Commentaires du mis en cause
Le journaliste
Guy Roy précise en premier lieu que, s’il est bien l’auteur des articles mis en
cause, ce n’est pas lui qui, en revanche, a choisi le titre incriminé, mais le
pupitre de la nouvelle générale du journal. Pour ce qui est des autres reproches,
il tient à souligner que:
– la mention
selon laquelle «l’immeuble abritait cinq ou six patients externes de l’hôpital
psychiatrique Douglas» est un «fait indéniable et qui correspond à une réalité.

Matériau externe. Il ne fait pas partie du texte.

(* ===== verification/DnsHints.v ===== *)
(** * Portable DNS hints and the fallback store

    [packages/bridge-probe/src/dns_hint.rs] and the persisted half of
    [dns.rs]: the hint directive line, the persisted line, and the
    last-write-wins store both feed.  The wall clock is an argument. *)

From S2P Require Import Prelude Order OrdMap Str Net NetText Crates Samples Identity.
Import Identity.
Open Scope Z_scope.

Module DnsHints.

Record DnsHint : Type := mkDnsHint {
  host : str;
  addrs : list ip_addr;
  resolved_at_unix : Z;
}.

Record PersistedAnswer : Type := mkPersisted {
  p_addrs : list ip_addr;
  p_resolved_at_unix : Z;
}.

Definition DNS_HINT_PREFIX : str := lit "# xorbot:dns ".
Definition DNS_TIMESTAMP_FUTURE_TOLERANCE : Z := 300.

Definition stamp_beyond_future_tolerance (now stamp : Z) : bool :=
  DNS_TIMESTAMP_FUTURE_TOLERANCE <? saturating_sub stamp now.

Definition format_dns_hint_line (h : DnsHint) : str :=
  DNS_HINT_PREFIX ++ host h ++ [32] ++ join (lit ",") (map ip_to_string (addrs h)) ++ [32]
  ++ to_dec (resolved_at_unix h).

(** The addresses of a comma-separated list; malformed ones are skipped. *)
Definition parse_addrs (s : str) : list ip_addr :=
  omap ip_from_str (List.filter (fun t => negb (is_empty t)) (split_on 44 s)).

Definition parse_dns_hint_line (now : Z) (line : str) : option DnsHint :=
  match strip_prefix DNS_HINT_PREFIX line with
  | None => None
  | Some rest =>
      match split_whitespace rest with
      | h :: a :: t :: _ =>
          match parse_uint u64_max t with
          | None => None
          | Some stamp =>
              if is_empty (parse_addrs a) || stamp_beyond_future_tolerance now stamp then None
              else Some (mkDnsHint h (parse_addrs a) stamp)
          end
      | _ => None
      end
  end.

Definition format_persisted_line (h : str) (e : PersistedAnswer) : str :=
  h ++ [9] ++ join (lit ",") (map ip_to_string (p_addrs e)) ++ [9] ++ to_dec (p_resolved_at_unix e).

(** [splitn(3, TAB)]: the third part is the rest of the line. *)
Definition parse_persisted_line (now : Z) (line : str) : option (str * PersistedAnswer) :=
  match split_once 9 line with
  | None => None
  | Some (h, rest) =>
      match split_once 9 rest with
      | None => None
      | Some (a, t) =>
          match parse_uint u64_max (trim t) with
          | None => None
          | Some stamp =>
              if is_empty (parse_addrs a) || stamp_beyond_future_tolerance now stamp then None
              else Some (h, mkPersisted (parse_addrs a) stamp)
          end
      end
  end.

(** The fallback store maps a host name to its last known answer. *)
Abbreviation fallback := (gmap str PersistedAnswer).

Definition merge_disk_fallback_entry (store : fallback) (h : str) (e : PersistedAnswer) : fallback :=
  match store !! h with
  | Some existing =>
      if p_resolved_at_unix e <=? p_resolved_at_unix existing then store else <[h := e]> store
  | None => <[h := e]> store
  end.

Definition seed_disk_fallback (store : fallback) (hints : list DnsHint) : fallback :=
  fold_left (fun st h =>
    merge_disk_fallback_entry st (host h) (mkPersisted (addrs h) (resolved_at_unix h))) hints store.

Definition load_persisted (now : Z) (store : fallback) (data : str) : fallback :=
  fold_left (fun st line =>
    match parse_persisted_line now line with
    | Some (h, e) => merge_disk_fallback_entry st h e
    | None => st
    end) (lines data) store.

Definition DNS_STALE_FALLBACK_WINDOW : Z := 24 * 60 * 60.

(** The second tier of [best_known_answer]: the stored answer if it is inside
    the fallback window. *)
Definition fallback_answer (store : fallback) (now : Z) (h : str) : option DnsHint :=
  match store !! h with
  | None => None
  | Some e =>
      if DNS_STALE_FALLBACK_WINDOW <? saturating_sub now (p_resolved_at_unix e) then None
      else Some (mkDnsHint h (p_addrs e) (p_resolved_at_unix e))
  end.

Section Hosts.
Context `{UrlCrate, TlsCrate}.

Definition dns_hostname_of (b : BridgeLine) : option str :=
  match resolve_probe_target b with
  | Err _ => None
  | Ok (h, _) =>
      match ip_from_str h with
      | Some _ => None
      | None => Some h
      end
  end.
End Hosts.

(** ** The recency merge *)

Definition entries_of (l : list (str * PersistedAnswer)) (store : fallback) : fallback :=
  fold_left (fun st he => merge_disk_fallback_entry st he.1 he.2) l store.

Lemma merge_get store h e k :
  merge_disk_fallback_entry store h e !! k =
    if decide (k = h) then
      match store !! h with
      | Some x => if p_resolved_at_unix e <=? p_resolved_at_unix x then Some x else Some e
      | None => Some e
      end
    else store !! k.
Proof.
  unfold merge_disk_fallback_entry. destruct (store !! h) as [x|] eqn:Hx; [destruct (_ <=? _)|];
    rewrite ?lookup_insert; repeat case_decide; congruence.
Qed.

Lemma entries_newest (l : list (str * PersistedAnswer)) (store : fallback) (k : str) :
  (∀ e, (store !! k = Some e ∨ (k, e) ∈ l) →
    ∃ x, entries_of l store !! k = Some x ∧ p_resolved_at_unix e ≤ p_resolved_at_unix x) ∧
  (∀ x, entries_of l store !! k = Some x → store !! k = Some x ∨ (k, x) ∈ l).
Proof.
  unfold entries_of. revert store. induction l as [|[h e'] l IH]; intros store.
  { simpl. split; [|by left]. intros e [He|He%not_elem_of_nil]; [|done]. exists e. split; [done|lia]. }
  simpl. specialize (IH (merge_disk_fallback_entry store h e')). rewrite merge_get in IH.
  destruct IH as [Hge Hin]. split.
  - intros e [He|[[= -> ->]|He]%elem_of_cons]; [..|apply Hge; by right].
    + destruct (decide (k = h)) as [->|]; [|apply Hge; by left]. rewrite He in Hge.
      destruct (Z.leb_spec (p_resolved_at_unix e') (p_resolved_at_unix e)); [apply Hge; by left|].
      destruct (Hge e') as (x & Hx & Hle); [by left|]. exists x. split; [done|lia].
    + rewrite decide_True in Hge by done. destruct (store !! h) as [x|]; [|apply Hge; by left].
      destruct (Z.leb_spec (p_resolved_at_unix e') (p_resolved_at_unix x)); [|apply Hge; by left].
      destruct (Hge x) as (y & Hy & Hle); [by left|]. exists y. split; [done|lia].
  - intros x Hx. destruct (Hin x Hx) as [Hs|Hl]; [|right; by right].
    destruct (decide (k = h)) as [->|]; [|by left].
    destruct (store !! h) as [y|]; [destruct (_ <=? _)|]; simplify_eq; auto; right; left.
Qed.

(** Both writers are sequences of merges. *)
Definition hint_entry (h : DnsHint) : str * PersistedAnswer :=
  (host h, mkPersisted (addrs h) (resolved_at_unix h)).

Definition persisted_entries (now : Z) (data : str) : list (str * PersistedAnswer) :=
  omap (parse_persisted_line now) (lines data).

Lemma seed_entries store hints : seed_disk_fallback store hints = entries_of (map hint_entry hints) store.
Proof.
  unfold seed_disk_fallback, entries_of. revert store.
  induction hints as [|h hints IH]; intros store; simpl; [done|]. apply IH.
Qed.

Lemma load_body_entries now store data :
  load_persisted now store data = entries_of (persisted_entries now data) store.
Proof.
  unfold load_persisted, entries_of, persisted_entries. revert store.
  induction (lines data) as [|line ls IH]; intros store; simpl; [done|].
  rewrite IH. by destruct (parse_persisted_line now line) as [[h e]|].
Qed.

Lemma entries_app l1 l2 store : entries_of (l1 ++ l2) store = entries_of l2 (entries_of l1 store).
Proof. apply fold_left_app. Qed.

Lemma entries_permute (l1 l2 : list (str * PersistedAnswer)) :
  l1 ≡ₚ l2 →
  (∀ h e e', (h, e) ∈ l1 → (h, e') ∈ l1 → p_resolved_at_unix e = p_resolved_at_unix e' → e = e') →
  entries_of l1 ∅ = entries_of l2 ∅.
Proof.
  intros Hp Hd. apply map_eq. intros k.
  destruct (entries_newest l1 ∅ k) as [Hge1 Hin1].
  destruct (entries_newest l2 ∅ k) as [Hge2 Hin2].
  destruct (entries_of l1 ∅ !! k) as [x|] eqn:H1.
  - destruct (Hin1 x eq_refl) as [?%lookup_empty_Some|Hx]; [done|].
    destruct (Hge2 x) as (y & Hy & Hle); [right; by rewrite <-Hp|]. rewrite Hy.
    destruct (Hin2 y Hy) as [?%lookup_empty_Some|Hyin]; [done|]. rewrite <-Hp in Hyin.
    destruct (Hge1 y) as (x' & [= <-] & Hle'); [by right|].
    f_equal. apply (Hd k); [done|done|lia].
  - destruct (entries_of l2 ∅ !! k) as [y|] eqn:H2; [|done].
    destruct (Hin2 y eq_refl) as [?%lookup_empty_Some|Hy]; [done|]. rewrite <-Hp in Hy.
    destruct (Hge1 y) as (x & ? & _); [by right|]. done.
Qed.

(** ** The texts *)

Lemma parse_addrs_print l :
  l ≠ [] → Forall ip_ok l → parse_addrs (join (lit ",") (map ip_to_string l)) = l.
Proof.
  intros Hne Hl. unfold parse_addrs. change (lit ",") with [44].
  rewrite split_on_join; [|by destruct l|].
  - induction Hl as [|a l Ha Hl IH]; [done|]. simpl. destruct (ip_text_word a Ha) as [Hw _].
    destruct (ip_to_string a) as [|c w] eqn:Ht; [done|]. simpl. rewrite <-Ht.
    rewrite ip_text_round_trip by done. f_equal. destruct l as [|a' l]; [done|]. by apply IH.
  - apply Forall_fmap, Forall_forall. intros a _. apply Forall_forall. intros c Hc.
    apply ip_address_char, address_char_range in Hc. apply Z.eqb_neq. lia.
Qed.

Lemma addrs_text_word l :
  l ≠ [] → Forall ip_ok l → word (join (lit ",") (map ip_to_string l)).
Proof.
  intros Hne Hl. split.
  - intros He. pose proof (parse_addrs_print l Hne Hl) as Hp. rewrite He in Hp. by subst.
  - apply Forall_forall. intros c [->|(w & Hw & Hc)]%elem_of_join; [done|].
    apply list_elem_of_fmap in Hw as (a & -> & _).
    apply ip_address_char, address_char_range in Hc. tauto.
Qed.

Lemma word_no_tab w : word w → 9 ∉ w.
Proof. intros [_ Hw] Hin. rewrite Forall_forall in Hw. by specialize (Hw 9 Hin). Qed.

Lemma split_once_tab a b : word a → split_once 9 (a ++ 9 :: b) = Some (a, b).
Proof.
  intros Ha%word_no_tab. induction a as [|x a IH]; simpl; [done|].
  apply not_elem_of_cons in Ha as [Hx Ha]. rewrite IH by done.
  destruct (Z.eqb_spec x 9); [congruence|done].
Qed.

(** ** Properties *)

(** after the persisted file is loaded and hints are imported, the store
    holds for each host an answer one of them offered, at least as recent as
    every answer offered for the host, so neither replaces a newer one. *)
Theorem fallback_keeps_newest (now : Z) (data : str) (hints : list DnsHint) (k : str) :
  let offered := persisted_entries now data ++ map hint_entry hints in
  let store := seed_disk_fallback (load_persisted now ∅ data) hints in
  (∀ e, (k, e) ∈ offered → ∃ x, store !! k = Some x ∧ p_resolved_at_unix e ≤ p_resolved_at_unix x) ∧
  (∀ x, store !! k = Some x → (k, x) ∈ offered).
Proof.
  intros offered store. unfold store. rewrite seed_entries, load_body_entries, <-entries_app.
  fold offered. destruct (entries_newest offered ∅ k) as [Hge Hin]. split.
  - intros e He. apply Hge. by right.
  - intros x Hx. by destruct (Hin x Hx) as [?%lookup_empty_Some|].
Qed.

(** when no two answers for a host carry the same time stamp, loading the
    file before or after importing the hints leaves the same store. *)
Theorem fallback_order_irrelevant (now : Z) (data : str) (hints : list DnsHint) :
  let offered := persisted_entries now data ++ map hint_entry hints in
  (∀ h e e', (h, e) ∈ offered → (h, e') ∈ offered →
     p_resolved_at_unix e = p_resolved_at_unix e' → e = e') →
  seed_disk_fallback (load_persisted now ∅ data) hints =
  load_persisted now (seed_disk_fallback ∅ hints) data.
Proof.
  intros offered Hd. rewrite !seed_entries, !load_body_entries, <-!entries_app.
  apply entries_permute; [apply Permutation_app_comm|exact Hd].
Qed.

(** on equal time stamps the first answer stays: a second answer for the
    host with the same stamp is ignored, so there the order decides. *)
Theorem fallback_tie_keeps_first (store : fallback) (h : str) (e e' : PersistedAnswer) :
  store !! h = None → p_resolved_at_unix e = p_resolved_at_unix e' →
  merge_disk_fallback_entry (merge_disk_fallback_entry store h e) h e' !! h = Some e.
Proof.
  intros Hh Ht. rewrite !merge_get, !decide_True, Hh by done. by rewrite Ht, Z.leb_refl.
Qed.

(** the hint line and the persisted line of an answer whose host is a
    blank-free name, whose addresses are valid and whose stamp is not in the
    future beyond the tolerance parse back to the answer. *)
Theorem dns_lines_round_trip (now : Z) (h : str) (l : list ip_addr) (stamp : Z) :
  word h → l ≠ [] → Forall ip_ok l → in_u u64_max stamp →
  stamp_beyond_future_tolerance now stamp = false →
  parse_dns_hint_line now (format_dns_hint_line (mkDnsHint h l stamp)) = Some (mkDnsHint h l stamp) ∧
  parse_persisted_line now (format_persisted_line h (mkPersisted l stamp)) =
    Some (h, mkPersisted l stamp).
Proof.
  intros Hh Hne Hl Hs Ht. pose proof (addrs_text_word l Hne Hl) as Hw.
  pose proof (to_dec_word stamp ltac:(unfold in_u in Hs; lia)) as Hd.
  assert (is_empty l = false) as Hemp by by destruct l.
  unfold parse_dns_hint_line, format_dns_hint_line, parse_persisted_line, format_persisted_line.
  cbn [host addrs resolved_at_unix p_addrs p_resolved_at_unix]. split.
  - rewrite strip_prefix_app. cbn [app].
    rewrite !split_whitespace_cons, split_whitespace_word by done.
    by rewrite parse_to_dec, parse_addrs_print, Hemp, Ht by done.
  - cbn [app]. rewrite !split_once_tab, trim_word by done.
    by rewrite parse_to_dec, parse_addrs_print, Hemp, Ht by done.
Qed.

(** ** Witnesses *)

Definition answer_a : PersistedAnswer := mkPersisted [V4 0x01020304] 10.
Definition answer_c : PersistedAnswer := mkPersisted [V4 3] 10.
Definition hint_b : DnsHint := mkDnsHint (lit "h") [V4 2] 20.

Definition sample_file : str := format_persisted_line (lit "h") answer_a ++ [10].

Lemma fallback_order_irrelevant_witness :
  seed_disk_fallback (load_persisted 30 ∅ sample_file) [hint_b] =
  load_persisted 30 (seed_disk_fallback ∅ [hint_b]) sample_file.
Proof.
  apply fallback_order_irrelevant.
  assert (persisted_entries 30 sample_file = [(lit "h", answer_a)]) as -> by (vm_compute; reflexivity).
  intros h e e' He He' Ht. cbn [app map hint_entry] in He, He'.
  repeat (apply elem_of_cons in He as [[= -> ->]|He]); try (by apply not_elem_of_nil in He);
    repeat (apply elem_of_cons in He' as [[= ->]|He']); try (by apply not_elem_of_nil in He');
    done.
Defined.

Lemma fallback_tie_keeps_first_witness :
  merge_disk_fallback_entry (merge_disk_fallback_entry ∅ (lit "h") answer_a) (lit "h") answer_c
    !! lit "h" = Some answer_a.
Proof. apply (fallback_tie_keeps_first ∅ (lit "h")); first [apply lookup_empty | reflexivity]. Defined.

Lemma dns_lines_round_trip_witness :
  parse_dns_hint_line 30 (lit "# xorbot:dns h 0.0.0.2,::1 20") = Some (mkDnsHint (lit "h") [V4 2; V6 1] 20).
Proof.
  refine (proj1 (dns_lines_round_trip 30 (lit "h") [V4 2; V6 1] 20 _ _ _ _ _)).
  - by split; [|repeat constructor].
  - done.
  - repeat constructor; unfold ip_ok, in_u, u32_max, u128_max; lia.
  - unfold in_u, u64_max. lia.
  - reflexivity.
Defined.
End DnsHints.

Elle ne compromet personne et mérite d’être mentionnée». La phrase qui suit
(«Il est possible, aussi, que l’incendiaire soit l’un d’eux») émet une
hypothèse qui n’est absolument pas une certitude, hypothèse qui, «comme tant
d’autres, peut expliquer les causes de cet incendie d’origine criminelle»;
– la mention que
des locataires vivaient du bien-être social «n’avait pour but que de démontrer
le peu de ressources de ces gens, la misère qui s’abattait encore sur eux et la
difficulté qu’ils auraient à s’en sortir plus que d’autres». Il y a environ un
demi-million d’assistés sociaux au Québec. Cette mention était «importante,
réaliste, objective, justifiée et même nécessaire».
– les passages
faisant état de personnes handicapées sauvées par un jeune homme et le
concierge de l’immeuble font état de la réalité et ne sont aucunement
condamnables. Les gestes de sauvetage qui ont été posés méritent d’être cités.
M. Guy Roy
considère que ses articles sont «corrects journalistiquement» et qu’ils représentent
la réalité et la vérité. Dire celle-ci «consiste à cibler une situation
particulière […] et à la mettre en évidence». Il souligne par ailleurs
l’importance de ne pas cacher le fait que des personnes soient handicapées,
assistées sociales, etc., si l’on veut aider ces gens, lesquels sont des
humains comme tous les autres.
Analyse
Les médias et les professionnels de l’information doivent traiter les incidents qu’ils couvrent avec rigueur et circonspection, afin d’éviter que des personnes ou des groupes ne soient pointés indûment comme étant responsables de ces incidents lorsque cela n’a pas été établi.
Dans le cas présent, le Conseil reproche à la rédaction du Journal de Montréal d’avoir supposé, dans le titre «L’oeuvre d’un drogué ou d’un malade mental?», que l’incendie pouvait être l’oeuvre de telles personnes; et au journaliste Guy Roy d’avoir induit cette hypothèse dans son texte sans l’avoir appuyée de quelque façon que ce soit.
En ce qui concerne la mention, dans le deuxième article, du nom et de la condition physique (handicapé) et sociale (bien-être social) des locataires, le Conseil ne retient pas les griefs de la partie plaignante. Le Conseil considère en effet que ces éléments relevant de leur vie privée contenaient, dans cette circonstance particulière, des éléments d’intérêt public, susceptibles de livrer une meilleure information sur l’incident. Dans le contexte de cet incident, le journaliste Guy Roy était en droit de préciser ces informations, qui n’apparaissent dès lors ni sensationnalistes ni comme une atteinte à la réputation et à la dignité des personnes considérées.